-------- Data shown

(** * update_sheet.py: the calling-approval sheet synchroniser

    A shallow embedding of [update_sheet.py].  Text is a [string] whose
    characters are code points below 256; a pandas frame is a list of column
    labels with row-major cells; a worksheet is a grid of strings addressed
    from A1, read and written as gspread reads and writes it; each of the two
    flat files is the text that text-mode reading yields, with line feeds as
    line ends, or absent; the external calls of the synchronisation
    (credentials, network) may raise, which the world records per call
    site. *)

From Stdlib Require Import List String Ascii Bool Arith PeanoNat Lia.
Import ListNotations.
Open Scope string_scope.
Open Scope list_scope.

(** ** Exceptions and results *)

Inductive call_site :=
| GetCreds | Authorize | OpenForm | FormGetValues
| OpenProgress | ProgressGetValues | EraserUpdate | ProgressUpdate.

Inductive exn :=
| IndexError
| KeyError (label : string)
| ValueError
| AttributeError
| ParserError
| InvalidJSONError
| FileNotFoundError (path : string)
| ExternalError (site : call_site).

Inductive result (A : Type) :=
| Ok (a : A)
| Raise (e : exn).
Arguments Ok {A} a.
Arguments Raise {A} e.

Definition rbind {A B} (r : result A) (k : A -> result B) : result B :=
  match r with
  | Ok a => k a
  | Raise e => Raise e
  end.

Notation "'let?' x ':=' r 'in' k" := (rbind r (fun x => k))
  (at level 10, x name, r at level 100, k at level 200).

Fixpoint mapM {A B} (f : A -> result B) (l : list A) : result (list B) :=
  match l with
  | [] => Ok []
  | a :: l' => let? b := f a in let? bs := mapM f l' in Ok (b :: bs)
  end.

(** ** Python text primitives *)

Module Py.

Definition nl : ascii := "010"%char.

(** [str.isspace] on one character, for code points below 256. *)
Definition isspace (c : ascii) : bool :=
  let n := nat_of_ascii c in
  (((9 <=? n) && (n <=? 13)) || ((28 <=? n) && (n <=? 32))
   || (n =? 133) || (n =? 160))%nat.

Fixpoint lstrip (s : string) : string :=
  match s with
  | EmptyString => EmptyString
  | String c s' => if isspace c then lstrip s' else s
  end.

Fixpoint rstrip (s : string) : string :=
  match s with
  | EmptyString => EmptyString
  | String c s' =>
      match rstrip s' with
      | EmptyString => if isspace c then EmptyString else String c EmptyString
      | t => String c t
      end
  end.

Definition strip (s : string) : string := lstrip (rstrip s).

(** [str.lower] on one character, for code points below 256: the letters
    A-Z and the Latin-1 capitals other than the multiplication sign. *)
Definition lower_char (c : ascii) : ascii :=
  let n := nat_of_ascii c in
  if (((65 <=? n) && (n <=? 90))
      || ((192 <=? n) && (n <=? 222) && negb (n =? 215)))%nat
  then ascii_of_nat (n + 32) else c.

Fixpoint lower (s : string) : string :=
  match s with
  | EmptyString => EmptyString
  | String c s' => String (lower_char c) (lower s')
  end.

(** [s.split(sep)] for a non-empty separator: the occurrences of [sep] are
    found from the left and do not overlap.  [skip] counts the characters
    of a matched separator still to be passed over. *)
Fixpoint split_go (sep : string) (skip : nat) (s : string) : list string :=
  match s with
  | EmptyString => [EmptyString]
  | String c s' =>
      match skip with
      | S k => split_go sep k s'
      | O =>
          if prefix sep s
          then EmptyString :: split_go sep (String.length sep - 1) s'
          else match split_go sep 0 s' with
               | p :: ps => String c p :: ps
               | [] => [String c EmptyString]
               end
      end
  end.

Definition split (sep s : string) : list string := split_go sep 0 s.

(** [sep.join(l)] *)
Fixpoint join (sep : string) (l : list string) : string :=
  match l with
  | [] => EmptyString
  | [x] => x
  | x :: l' => (x ++ sep ++ join sep l')%string
  end.

(** [f.readlines()]: every line keeps its terminator, a last line without
    one is returned as it is. *)
Fixpoint readlines (s : string) : list string :=
  match s with
  | EmptyString => []
  | String c s' =>
      if Ascii.eqb c nl then String c EmptyString :: readlines s'
      else match readlines s' with
           | [] => [String c EmptyString]
           | l :: ls => String c l :: ls
           end
  end.

(** [f.writelines(l)] on a freshly truncated file. *)
Definition writelines (l : list string) : string := String.concat "" l.

(** [l[-k:]] *)
Definition last_k {A} (k : nat) (l : list A) : list A :=
  skipn (List.length l - k) l.

(** [l[-1]] *)
Definition get_last {A} (l : list A) : result A :=
  match rev l with
  | [] => Raise IndexError
  | x :: _ => Ok x
  end.

(** [l[-1] = x] *)
Definition set_last {A} (l : list A) (x : A) : result (list A) :=
  match l with
  | [] => Raise IndexError
  | _ => Ok (removelast l ++ [x])
  end.

(** [del l[1]] *)
Definition del1 {A} (l : list A) : result (list A) :=
  match l with
  | a :: _ :: rest => Ok (a :: rest)
  | _ => Raise IndexError
  end.

(** [s[0]] through the pandas [.str] accessor: a missing value when the
    string is empty. *)
Definition first_char (s : string) : option string :=
  match s with
  | EmptyString => None
  | String c _ => Some (String c EmptyString)
  end.

(** ["%-6s" % s] *)
Definition ljust (n : nat) (s : string) : string :=
  (s ++ String.concat "" (repeat " " (n - String.length s)))%string.

End Py.

(** ** pandas frames *)

(** A cell of an object column: a string, or the missing value ([None] and
    [NaN] alike). *)
Inductive cell :=
| Str (s : string)
| NaN.

Record DataFrame := {
  columns : list string;
  values : list (list cell)
}.

(** [cell == s] *)
Definition cell_eqb (c : cell) (s : string) : bool :=
  match c with
  | Str t => String.eqb t s
  | NaN => false
  end.

(** The cells of [row] standing under the label [c]. *)
Fixpoint pick (c : string) (cols : list string) (row : list cell) : list cell :=
  match cols, row with
  | l :: cols', x :: row' =>
      if String.eqb l c then x :: pick c cols' row' else pick c cols' row'
  | _, _ => []
  end.

Definition field (cols : list string) (row : list cell) (c : string) : cell :=
  hd NaN (pick c cols row).

(** [df[c]] where a Series is needed: a label that is absent raises
    [KeyError]; a label carried by several columns selects a frame, on which
    the operation that follows in the source raises [e2d]. *)
Definition getitem (e2d : exn) (df : DataFrame) (c : string) : result (list cell) :=
  match filter (String.eqb c) (columns df) with
  | [] => Raise (KeyError c)
  | [_] => Ok (map (fun row => field (columns df) row c) (values df))
  | _ => Raise e2d
  end.

Definition set_cell (cols : list string) (c : string) (v : cell)
  (row : list cell) : list cell :=
  if existsb (String.eqb c) cols
  then map (fun lx => if String.eqb (fst lx) c then v else snd lx) (combine cols row)
  else row ++ [v].

(** [df[c] = vs]: every column labelled [c] takes the new values; a new
    label is appended as the last column. *)
Definition setitem (df : DataFrame) (c : string) (vs : list cell) : DataFrame :=
  {| columns := if existsb (String.eqb c) (columns df) then columns df
                else columns df ++ [c];
     values := map (fun rv => set_cell (columns df) c (snd rv) (fst rv))
                   (combine (values df) vs) |}.

(** [df[c] = v] for a scalar [v] *)
Definition setitem_scalar (df : DataFrame) (c : string) (v : cell) : DataFrame :=
  setitem df c (map (fun _ => v) (values df)).

Definition pad_row (w : nat) (row : list string) : list cell :=
  map Str row ++ repeat NaN (w - List.length row).

(** [pd.DataFrame(data, columns=cols)] for a list of rows: the width of the
    data is that of its longest row, shorter rows are filled with missing
    values, and a width other than the number of labels is refused. *)
Definition mk_frame (data : list (list string)) (cols : list string)
  : result DataFrame :=
  match data with
  | [] => Ok {| columns := cols; values := [] |}
  | _ =>
      let w := list_max (map (@List.length string) data) in
      if (w =? List.length cols)%nat
      then Ok {| columns := cols; values := map (pad_row w) data |}
      else Raise ValueError
  end.

Fixpoint assoc (k : string) (m : list (string * string)) : option string :=
  match m with
  | [] => None
  | (k', v) :: m' => if String.eqb k' k then Some v else assoc k m'
  end.

(** [df.rename(columns=m)]: a label the mapping does not hold stays. *)
Definition rename_labels (m : list (string * string)) (cols : list string)
  : list string :=
  map (fun c => match assoc c m with Some c' => c' | None => c end) cols.

Definition rename (df : DataFrame) (m : list (string * string)) : DataFrame :=
  {| columns := rename_labels m (columns df); values := values df |}.

(** [.str.strip().str.lower().str[0]] on one cell *)
Definition str_strip_lower_0 (c : cell) : cell :=
  match c with
  | NaN => NaN
  | Str s => match Py.first_char (Py.lower (Py.strip s)) with
             | Some t => Str t
             | None => NaN
             end
  end.

(** [df.loc[mask, labels]]: the rows whose mask is true, and for each label
    in turn the columns that carry it; a label no column carries raises
    [KeyError]. *)
Definition loc (df : DataFrame) (mask : list bool) (labels : list string)
  : result DataFrame :=
  let? _ := mapM (fun k => if existsb (String.eqb k) (columns df) then Ok tt
                          else Raise (KeyError k)) labels in
  Ok {| columns := flat_map (fun k => filter (String.eqb k) (columns df)) labels;
        values := map (fun rm => flat_map (fun k => pick k (columns df) (fst rm)) labels)
                      (filter (fun rm => snd rm) (combine (values df) mask)) |}.

(** ** The program: frames *)

Definition simplified_name_map : list (string * string) :=
  [ ("What is the Name of the Proposed Calling (please refer to General Handbook (https://www.churchofjesuschrist.org/study/manual/general-handbook/30-callings-in-the-church?lang=eng#title_number125) and Callings and Trainings (https://www.churchofjesuschrist.org/callings?lang=eng) for a reference on duties and authorized names for callings)?", "Calling");
    ("Full Name of the Person Proposed for the Calling:", "PersonToCall");
    ("Will this Require they be Released from a Current Calling?", "ReleaseRequired");
    ("Name of the Proposed Organization to which the Person would be Called:", "Organization");
    ("Once Again, Will this Require they be Released from a Current Calling?", "ReleaseRequired2");
    ("If You Know, from which Organization are you Requesting this Person?", "CurrentOrganization");
    ("Name of Person Submitting the Form", "FormSubmittedBy");
    ("Ideal Date for Proposed Person to Begin Service", "IdealStartDate");
    ("Does this Proposal Require Someone Else be Released from the Calling You are Asking to Fill?", "ReleaseCurrentlyServing");
    ("Name of the Person Who Needs to be Released from this Calling:", "CurrentlyServing");
    ("Is this Person Moving?", "Moving?");
    ("Date they are Moving:", "MovingDate");
    ("Any Additional Comments:", "Comments");
    ("Calling Approval ", "BishopApproval");
    ("Calling extended and accepted", "ExtendedAndAccepted") ].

----------------

(Work to complete) If a line above contains the word "rows", list it.

(Response to the exercise)
(** [pd.DataFrame(data, columns=cols)] for a list of rows: the width of the
    data is that of its longest row, shorter rows are filled with missing
(** [df.loc[mask, labels]]: the rows whose mask is true, and for each label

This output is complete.